Task description. Would you copy out each line of the records below that includes the word "serves"?

---- Exercise materials

(* ===== verification/Sessions.v ===== *)
(** * Sessions: streams of the daemon and of the agent (internal/daemon/handler.go,
    results.go, internal/guest/agent.go)

    A session of the client is answered by the daemon itself (uploads, the
    retained output of an exited sandbox) or relayed to the agent in the guest,
    which streams the journal of the application or runs a command.  The
    journal, the exit status and the connection change while a session runs: what
    each look at them finds is an argument, indexed by the number of the look. *)

From S2P Require Import Prelude GoLib Api RuntimeSpec Agent CliSession Journal CliLogs.
Import Strings Strconv.
Local Open Scope Z_scope.
Local Open Scope go_scope.

(** ** Input *)

(** What the agent does with the frames it receives. *)
Inductive effect : Type :=
| EWrite (data : string)
| EClose
| EResize (rows cols : Z)
| ESignal (message : string)
| EDetached.

(** The goroutine of [Agent.attach] that serves the client's frames; the end of
    the list is a connection that stays open. *)
Fixpoint attach_input (input terminal : bool) (frames : list (result Frame)) : list effect :=
  match frames with
  | [] => []
  | Err _ :: _ => if input && negb terminal then [EClose] else []
  | Ok f :: frames =>
      if bool_decide (fr_Type f = "stdin") then
        (if input then [EWrite (fr_Data f)] else []) ++ attach_input input terminal frames
      else if bool_decide (fr_Type f = "eof") then
        (if input && negb terminal then [EClose] else []) ++ attach_input input terminal frames
      else if bool_decide (fr_Type f = "resize") then
        (if terminal then [EResize (fr_Height f) (fr_Width f)] else []) ++ attach_input input terminal frames
      else if bool_decide (fr_Type f = "signal") then ESignal (fr_Message f) :: attach_input input terminal frames
      else if bool_decide (fr_Type f = "detach") then [EDetached]
      else attach_input input terminal frames
  end.

(** The goroutine of [Agent.exec]; the signals that are delivered are the valid
    ones. *)
Fixpoint exec_input (input terminal : bool) (frames : list (result Frame)) : list effect :=
  match frames with
  | [] => []
  | Err _ :: _ => if input && negb terminal then [EClose] else []
  | Ok f :: frames =>
      if bool_decide (fr_Type f = "stdin") then
        (if input then [EWrite (fr_Data f)] else []) ++ exec_input input terminal frames
      else if bool_decide (fr_Type f = "eof") then
        (if input && negb terminal then [EClose] else []) ++ exec_input input terminal frames
      else if bool_decide (fr_Type f = "resize") then
        (if terminal then [EResize (fr_Height f) (fr_Width f)] else []) ++ exec_input input terminal frames
      else if bool_decide (fr_Type f = "signal") then
        (if is_ok (Agent.Signal (fr_Message f)) then [ESignal (fr_Message f)] else []) ++ exec_input input terminal frames
      else exec_input input terminal frames
  end.

(** ** The output of a command *)

Inductive stream : Type := Stdout | Stderr.
Definition stream_name (k : stream) : string := match k with Stdout => "stdout" | Stderr => "stderr" end.

(** A terminal is one stream, sent as standard output. *)
Definition via (tty : bool) (k : stream) : stream := if tty then Stdout else k.

(** What happens while a command runs: it writes to a stream (for a terminal,
    what its line discipline puts out), or the goroutine that copies the stream
    reads up to [n] of the bytes that wait there and sends them. *)
Inductive output_event : Type :=
| OutWrite (k : stream) (data : string)
| OutCopy (k : stream) (n : nat).

(** The bytes written and not read yet. *)
Record pipes : Type := mkPipes { p_out : string; p_err : string }.
Definition waiting (k : stream) (b : pipes) : string := match k with Stdout => p_out b | Stderr => p_err b end.
Definition set_waiting (k : stream) (s : string) (b : pipes) : pipes :=
  match k with Stdout => mkPipes s (p_err b) | Stderr => mkPipes (p_out b) s end.

(** The writes of the copying goroutines to their [streamWriter]s, and what is
    left unread. *)
Fixpoint copy_output (tty : bool) (evs : list output_event) (b : pipes) : list (string * string) * pipes :=
  match evs with
  | [] => ([], b)
  | OutWrite k d :: evs => copy_output tty evs (set_waiting (via tty k) (waiting (via tty k) b +:+ d) b)
  | OutCopy k n :: evs =>
      let '(l, b') := copy_output tty evs (set_waiting (via tty k) (drop_str n (waiting (via tty k) b)) b) in
      ((stream_name (via tty k), take_str n (waiting (via tty k) b)) :: l, b')
  end.

(** All that is copied until the exit frame is sent.  Without a terminal
    [cmd.Wait] returns only when the copying goroutines have read their pipes to
    the end.  A terminal is closed as soon as the command has ended, and what was
    not read before that is lost. *)
Definition exec_chunks (tty : bool) (evs : list output_event) : list (string * string) :=
  let '(l, b) := copy_output tty evs (mkPipes "" "") in
  l ++ (if tty then [] else [("stdout", p_out b); ("stderr", p_err b)]).

Definition outputs (evs : list (string * string)) : list Frame := evs ≫= fun e => writer_frames (fst e) (snd e).

(** The frames of [Agent.exec]: what is copied, then the exit. *)
Definition exec_output (tty : bool) (evs : list output_event) (w : waited) : list Frame :=
  outputs (exec_chunks tty evs) ++ [exit_frame (Some (exec_code w))].

(** What the command wrote, with the streams it is sent as. *)
Definition written (tty : bool) (evs : list output_event) : list (string * string) :=
  omap (fun e => match e with OutWrite k d => Some (stream_name (via tty k), d) | OutCopy _ _ => None end) evs.

(** ** The stream of an attached client *)

Fixpoint send_frames (send : nat -> option error) (n : nat) (fs : list Frame) (cursor : Z)
  : list Frame * Z * nat * option error :=
  match fs with
  | [] => ([], cursor, n, None)
  | f :: fs =>
      match send n with
      | Some e => ([], cursor, n, Some e)
      | None => let '(l, c, n, e) := send_frames send (S n) fs (fr_Sequence f) in (f :: l, c, n, e)
      end
  end.

(** What ends the wait of a round. *)
Inductive wake : Type := Canceled | Gone | Tick.

Record AttachEnv : Type := mkAttachEnv {
  at_journal : nat -> Journal;     (* two looks in a round *)
  at_exit : nat -> option Exit;
  at_send : nat -> option error;
  at_wake : nat -> wake }.

Definition exit_of_app (x : Exit) : Frame := mkFrame "exit" "" (x_Reason x) (x_Code x) 0 0 0 0.

(** The loop of [Agent.attach]: the frames that were sent, and the result. *)
Fixpoint attach_output (env : AttachEnv) (fuel t n : nat) (cursor : Z) : option (list Frame * result unit) :=
  match fuel with
  | 0%nat => None
  | S fuel =>
      let '(l, cursor, n, err) := send_frames (at_send env) n (Read (at_journal env (2 * t)) cursor) cursor in
      match err with
      | Some e => Some (l, Err e)
      | None =>
          let wait :=
            match at_wake env t with
            | Canceled => Some (l, Err (Errorf "context canceled"))
            | Gone => Some (l, Ok tt)
            | Tick => match attach_output env fuel (S t) n cursor with
                      | Some (l', r) => Some (l ++ l', r)
                      | None => None
                      end
            end in
          match at_exit env t with
          | Some x =>
              if bool_decide (Read (at_journal env (2 * t + 1)) cursor = []) then
                match at_send env n with
                | Some e => Some (l, Err e)
                | None => Some (l ++ [exit_of_app x], Ok tt)
                end
              else wait
          | None => wait
          end
      end
  end.

(** ** Retained output *)

(** The loop of [Daemon.retainedAttach]. *)
Fixpoint retained_loop (send : nat -> option error) (j : Journal) (fuel n : nat) (seq : Z)
  : option (list Frame * result nat) :=
  match fuel with
  | 0%nat => None
  | S fuel =>
      match Read j seq with
      | [] => Some ([], Ok n)
      | frames =>
          let '(l, seq, n, err) := send_frames send n frames seq in
          match err with
          | Some e => Some (l, Err e)
          | None => match retained_loop send j fuel n seq with
                    | Some (l', r) => Some (l ++ l', r)
                    | None => None
                    end
          end
      end
  end.

(** [Daemon.retainedAttach]: the stored sandbox or the saved result, and the
    journal at a path. *)
Definition retainedAttach (root : string) (get : result Sandbox) (find : result (Exit * string)) (open : string -> Journal)
    (send : nat -> option error) (fuel : nat) : option (list Frame * result unit) :=
  match (match get with
         | Ok v => match sb_Exit v with
                   | None => Err (Errorf "container has no retained exit status")
                   | Some x => Ok (x, Path.JoinPath [Path.JoinPath [root; "sandboxes"; sb_ID v]; "application.log"])
                   end
         | Err _ => let* r := find in Ok (fst r, Path.JoinPath [root; "results"; snd r +:+ ".log"])
         end) with
  | Err e => Some ([], Err e)
  | Ok (x, path) =>
      match retained_loop send (open path) fuel 0 0 with
      | None => None
      | Some (l, Err e) => Some (l, Err e)
      | Some (l, Ok n) =>
          match x_Code x with
          | None => Some (l, Err (Errorf (x_Reason x)))
          | Some _ => match send n with
                      | Some e => Some (l, Err e)
                      | None => Some (l ++ [exit_of_app x], Ok tt)
                      end
          end
      end
  end.

(** ** The daemon's choice *)

(** [Daemon.Session]: who serves a session. *)
Inductive serving : Type := ServeLoad | ServeRetained | ServeGuest (v : Sandbox).

Definition Session_serving (action : string) (get : result Sandbox) : result serving :=
  if bool_decide (action = "image-load" \/ action = "base-load") then Ok ServeLoad
  else
    let retained := match get with Err _ => true | Ok v => bool_decide (sb_State v = "exited" \/ sb_State v = "failed") end in
    if bool_decide (action = "attach") && retained then Ok ServeRetained
    else
      let* v := get in
      guard bool_decide (sb_State v = "running") || bool_decide (sb_State v = "stopping") else Errorf "container not running" in
      guard bool_decide (action ∈ ["exec"; "attach"; "copy-in"; "copy-out"]) else Errorf "unsupported session" in
      Ok (ServeGuest v).

(** ** Uploads *)

(** The goroutine of [Daemon.load]: what the extractor reads. *)
Fixpoint load_frames (l : list (result Frame)) : result string :=
  match l with
  | [] => Err (Errorf "EOF")
  | Err e :: _ => Err e
  | Ok f :: l =>
      if bool_decide (fr_Type f = "eof") then Ok ""
      else if negb (bool_decide (fr_Type f = "data")) then Err (Errorf "invalid upload frame")
      else let* rest := load_frames l in Ok (fr_Data f +:+ rest)
  end.

(** The steps of [Daemon.load] after the transfer. *)
Record LoadEnv : Type := mkLoadEnv {
  ld_tmp : result string;
  ld_extract : string -> string -> result unit;      (* [filecopy.Extract] of an archive *)
  ld_image : string -> string -> result string;      (* [LoadLayoutImage] and [Images.Import] *)
  ld_base : string -> string -> result string }.     (* the signed document and [Bases.Import] *)

(** [Daemon.load]: the frame sent at the end. *)
Definition load (env : LoadEnv) (action ref : string) (frames : list (result Frame)) : result Frame :=
  guard negb (bool_decide (ref = "")) else Errorf "image reference required" in
  let* tmp := ld_tmp env in
  let* data := load_frames frames in
  let* _ := ld_extract env tmp data in
  let* digest := (if bool_decide (action = "image-load") then ld_image env ref tmp else ld_base env ref tmp) in
  Ok (mkFrame "exit" "" digest None 0 0 0 0).

(** ** What a batch covers *)

Lemma above_elem (c : Z) (fs : list Frame) (f : Frame) : above c fs -> f ∈ fs -> c < fr_Sequence f.
Proof.
  intros Ha Hf. revert c Ha. induction Hf as [f fs|f g fs Hf IH]; intros c [H1 H2]; [done|]. specialize (IH _ H2). lia.
Qed.

Lemma last_default (fs : list Frame) (c d : Z) :
  fs <> [] -> List.last (fr_Sequence <$> fs) c = List.last (fr_Sequence <$> fs) d.
Proof. destruct fs as [|f fs]; [done|]. intros _. by rewrite !last_cons_Z. Qed.

Lemma later_above (j : Journal) (c : Z) : wf j -> above c (later c (j_frames j)).
Proof.
  intros Hw. pose proof (wf_numbered j Hw) as Hn. rewrite (later_numbered _ _ _ Hn).
  set (n := j_seq j - Z.of_nat (length (j_frames j)) + 1) in *.
  destruct (decide (length (j_frames j) <= Z.to_nat (c + 1 - n))%nat) as [Hle|Hgt].
  - by rewrite drop_ge.
  - apply (numbered_above (n + Z.of_nat (Z.to_nat (c + 1 - n)))); [lia|]. apply numbered_drop; [done|lia].
Qed.

(** A read returns every retained frame up to where it moves the cursor. *)
Lemma Read_covers (j : Journal) (c : Z) (f : Frame) :
  wf j -> f ∈ j_frames j -> c < fr_Sequence f <= List.last (fr_Sequence <$> Read j c) c -> f ∈ Read j c.
Proof.
  intros Hw Hf Hc. pose proof (later_above j c Hw) as Ha.
  assert (f ∈ later c (j_frames j)) as Hl by (apply list_elem_of_filter; split; [lia|done]).
  destruct (read_batch_take c 0 (j_frames j)) as (k & Hb & Hk & Hpos).
  unfold Read in *. apply elem_of_app. right. rewrite last_app_Z in Hc.
  assert (read_batch c 0 (j_frames j) <> []) as Hne.
  { rewrite Hb. intros E. destruct (later c (j_frames j)); [by apply not_elem_of_nil in Hl|].
    destruct k; [|done]. specialize (Hpos ltac:(done)). lia. }
  rewrite (last_default _ _ c Hne) in Hc. rewrite Hb in *.
  rewrite <-(take_drop k (later c (j_frames j))) in Hl, Ha. apply elem_of_app in Hl as [Hl|Hl]; [done|].
  apply above_app in Ha as [_ Ha]. pose proof (above_elem _ _ _ Ha Hl). lia.
Qed.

--------

Answer to the problem.
(** The goroutine of [Agent.attach] that serves the client's frames; the end of
(** [Daemon.Session]: who serves a session. *)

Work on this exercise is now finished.